Modern language models have learned to analyze and generate the text, and visual ones – to understand and create two -dimensional images. LGM goes further: it allows you to simulate three -dimensional objects tied to specific geographical points, preserving their large -scale characteristics. Unlike ordinary 3D models that create abstract objects, the geospatial model forms a new generation, linking scenes and objects on a global scale. For example, she is able to “guess” how the back of the building looks, based on thousands of images of similar buildings around the world.
Demonstration video ( niantic spatial platform )

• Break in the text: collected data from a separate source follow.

(** X2: sanitizing is idempotent. *)
Theorem sanitizeFtsInput_idempotent :
  forall input : jsstring,
    sanitizeFtsInput (sanitizeFtsInput input) = sanitizeFtsInput input.
Proof.
  intros input. apply sanitize_fixed.
  - apply sanitize_units.
  - unfold sanitizeFtsInput. apply trim_idem.
Qed.

Lemma splitWs_no_ws (s l : jsstring) :
  In l (splitWs s) -> Forall (fun c => is_ws c = false) l.
Proof.
  revert l. induction s as [|c r IH]; intros l Hl.
  - destruct Hl as [<-|[]]. constructor.
  - cbn [splitWs] in Hl. destruct (is_ws c) eqn:Ec.
    + destruct (startsWs r).
      * apply IH, Hl.
      * destruct Hl as [<-|Hl]; [constructor | apply IH, Hl].
    + destruct (splitWs r) as [|l0 ls].
      * destruct Hl as [<-|[]]. constructor; [exact Ec | constructor].
      * destruct Hl as [<-|Hl].
        -- constructor; [exact Ec | apply IH; left; reflexivity].
        -- apply IH. right. exact Hl.
Qed.

Lemma token_units (w : jsstring) :
  Forall (fun c => is_ws c = false) w ->
  Forall (fun c => termUnit c = true) (removeClass notTokenUnit w).
Proof.
  unfold removeClass. rewrite !Forall_forall. intros H c Hc.
  apply filter_In in Hc. destruct Hc as [Hin Hc].
  unfold notTokenUnit in Hc. rewrite negb_involutive in Hc.
  unfold termUnit. rewrite (H c Hin), orb_false_r in Hc. exact Hc.
Qed.

Lemma tokensOf_units (s : jsstring) :
  Forall (Forall (fun c => termUnit c = true)) (tokensOf s).
Proof.
  unfold tokensOf. apply Forall_forall. intros t Ht.
  apply in_map_iff in Ht. destruct Ht as (w & <- & Hw).
  apply filter_In in Hw. apply token_units.
  apply (splitWs_no_ws s w), Hw.
Qed.

Lemma wordsOf_head (c : char) (r : jsstring) :
  is_ws c = false -> wordsOf (c :: r) <> [].
Proof.
  intros Hc. unfold wordsOf. cbn [splitWs]. rewrite Hc.
  destruct (splitWs r); discriminate.
Qed.

Lemma tokensOf_length (s : jsstring) :
  length (tokensOf s) = length (wordsOf s).
Proof. unfold tokensOf, wordsOf. apply length_map. Qed.

Lemma Forall_join (P : char -> Prop) (sep : jsstring) (ls : list jsstring) :
  Forall P sep -> Forall (Forall P) ls -> Forall P (join sep ls).
Proof.
  intros Hsep. induction 1 as [|l ls Hl Hls IH]; [constructor|].
  destruct ls as [|l' ls']; [exact Hl|].
  change (Forall P (l ++ sep ++ join sep (l' :: ls'))).
  apply Forall_app. split; [exact Hl|].
  apply Forall_app. split; [exact Hsep | exact IH].
Qed.

Lemma termUnit_cases (c : char) :
  termUnit c = true ->
  (65 <= c <= 90 \/ 97 <= c <= 122 \/ 48 <= c <= 57 \/ c = 95 \/ c = 45)%N.
Proof.
  unfold termUnit, is_word, is_upper, is_lower, is_digit, ceq. intros H.
  apply orb_true_iff in H. destruct H as [H|H].
  2:{ apply N.eqb_eq in H. auto. }
  apply orb_true_iff in H. destruct H as [H|H].
  2:{ apply N.eqb_eq in H. auto. }
  apply orb_true_iff in H. destruct H as [H|H].
  2:{ apply andb_true_iff in H. destruct H as [H1 H2].
      apply N.leb_le in H1, H2. auto. }
  apply orb_true_iff in H. destruct H as [H|H];
    apply andb_true_iff in H; destruct H as [H1 H2];
    apply N.leb_le in H1, H2; auto.
Qed.

Lemma termUnit_safe (c : char) : termUnit c = true -> ftsUnsafe c = false.
Proof.
  intros H. apply termUnit_cases in H.
  unfold ftsUnsafe, isSingleQuote, isFtsOperator, ceq.
  change (lit "{}[]()^~:;")
    with [123; 125; 91; 93; 40; 41; 94; 126; 58; 59]%N.
  cbn [existsb].
  repeat match goal with
         | |- context [N.eqb c ?k] =>
             rewrite (proj2 (N.eqb_neq c k)) by lia
         end.
  reflexivity.
Qed.
(** X4.  One call of [collect_dual] only appends to the history, sends at most
    nine requests and sleeps at most 15750 ms between attempts, whether it
    returns or raises. *)
Theorem collect_dual_budget (url : string) (year month : Z) (h : history) :
  exists evs,
    snd (collect_dual url year month h) = (h ++ evs)%list /\
    (requests_in evs <= 9)%nat /\ 0 <= slept evs <= 15750.
Proof.
  destruct (collect_dual_events url year month h) as (evs & Hsnd & Hreq & Hsl & _).
  now exists evs.
Qed.

(** X5.  Every request of a call of [collect_dual] has timeout 25 and the
    [User-Agent] header, and goes to one of three addresses: the lookup
    address of the archive service, the archive address recorded in the
    returned record, or the input URL.  When the call raises, it has only
    talked to the lookup address. *)
Theorem collect_dual_requests (url : string) (year month : Z) (h : history) :
  (forall out h',
      collect_dual url year month h = (Returns out, h') ->
      exists evs,
        h' = (h ++ evs)%list /\
        Forall (request_to [lookup_url url year month; archive_url out; PyStr url] 25)
          evs) /\
  (forall e h',
      collect_dual url year month h = (Raises e, h') ->
      exists evs,
        h' = (h ++ evs)%list /\
        Forall (request_to [lookup_url url year month] 25) evs).
Proof.
  destruct (collect_dual_events url year month h) as (evs & Hsnd & _ & _ & Hall).
  split; intros x h' Hrun; rewrite Hrun in Hsnd, Hall; simpl in Hsnd, Hall;
    exists evs; auto.
Qed.

(** ** What the lookup makes of a response *)

Lemma value_get_dict (items : list (string * pyval)) (key : string) (default : pyval)
    (h : history) :
  value_get (PyDict items) key default h = (Returns (get_or key items default), h).
Proof. reflexivity. Qed.

(** The lookup once [_get] has returned a response. *)
Lemma wayback_lookup_after_get (url : string) (year month : Z) (h h1 : history)
    (r : Response) :
  truthy_str url = true ->
  _get (lookup_url url year month) h = (Returns r, h1) ->
  wayback_lookup url year month h =
  try_except
    (raise_for_status r ;;;
     payload <- json_of r ;;
     snapshots <- value_get payload "archived_snapshots" (PyDict []) ;;
     closest <- value_get snapshots "closest" PyNone ;;
     available <- (if truthy closest
                   then value_get closest "available" PyNone
                   else ret closest) ;;
     if truthy available
     then
       a_url <- value_get closest "url" PyNone ;;
       snapshot <- value_get closest "timestamp" PyNone ;;
       ret (a_url, snapshot)
     else ret (PyNone, PyNone))
    (fun _ => ret (PyNone, PyNone)) h1.
Proof.
  intros Hurl Hg. unfold wayback_lookup. rewrite Hurl. cbn [negb].
  fold (lookup_url url year month).
  unfold try_except at 1 2. unfold bind at 1 7. now rewrite Hg.
Qed.

Ltac run_lookup Hurl Hg Hstatus :=
  rewrite (wayback_lookup_after_get _ _ _ _ _ _ Hurl Hg);
  unfold try_except, bind, raise_for_status;
  unfold http_error in Hstatus; rewrite Hstatus.

(** X6.  A response with an HTTP error status (400 to 599), or one whose body
    is not JSON, makes the lookup return (None, None); nothing is sent after
    that response. *)
Theorem lookup_degrades_on_bad_response (url : string) (year month : Z)
    (h h1 : history) (r : Response) :
  truthy_str url = true ->
  _get (lookup_url url year month) h = (Returns r, h1) ->
  http_error (status_code r) = true \/ json r = None ->
  wayback_lookup url year month h = (Returns (PyNone, PyNone), h1).
Proof.
  intros Hurl Hg Hbad. destruct (http_error (status_code r)) eqn:Hstatus.
  - run_lookup Hurl Hg Hstatus. reflexivity.
  - destruct Hbad as [Hbad | Hjson]; [ discriminate | ].
    run_lookup Hurl Hg Hstatus. unfold json_of. now rewrite Hjson.
Qed.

Technology is based on the Lightship Visual Positioning System (VPS) system, which provides accurate consolidation of virtual objects in the real world. One of the recent Niantic experiments is the Pokémon PlayGrounds function in Pokémon Go, where users can place Pokemon in certain places for interaction with other players. The function uses data collected from pedestrian prospects.
At the moment, Niantic has collected 10 million scanned locations around the world, of which more than a million are available through the VPS service. A weekly company receives about a million new scans, each of which contains hundreds of images. Data is received from the games and the Scaniverse application for 3D scanning.
Scanned locations on the map ( niantic )
The system is trained in more than 50 million neural networks with a total number of parameters over 150 trillion. Each local model is created for a certain area, however, the integration of all local data allows you to create global models that understand not only specific places, but also the relationship between them.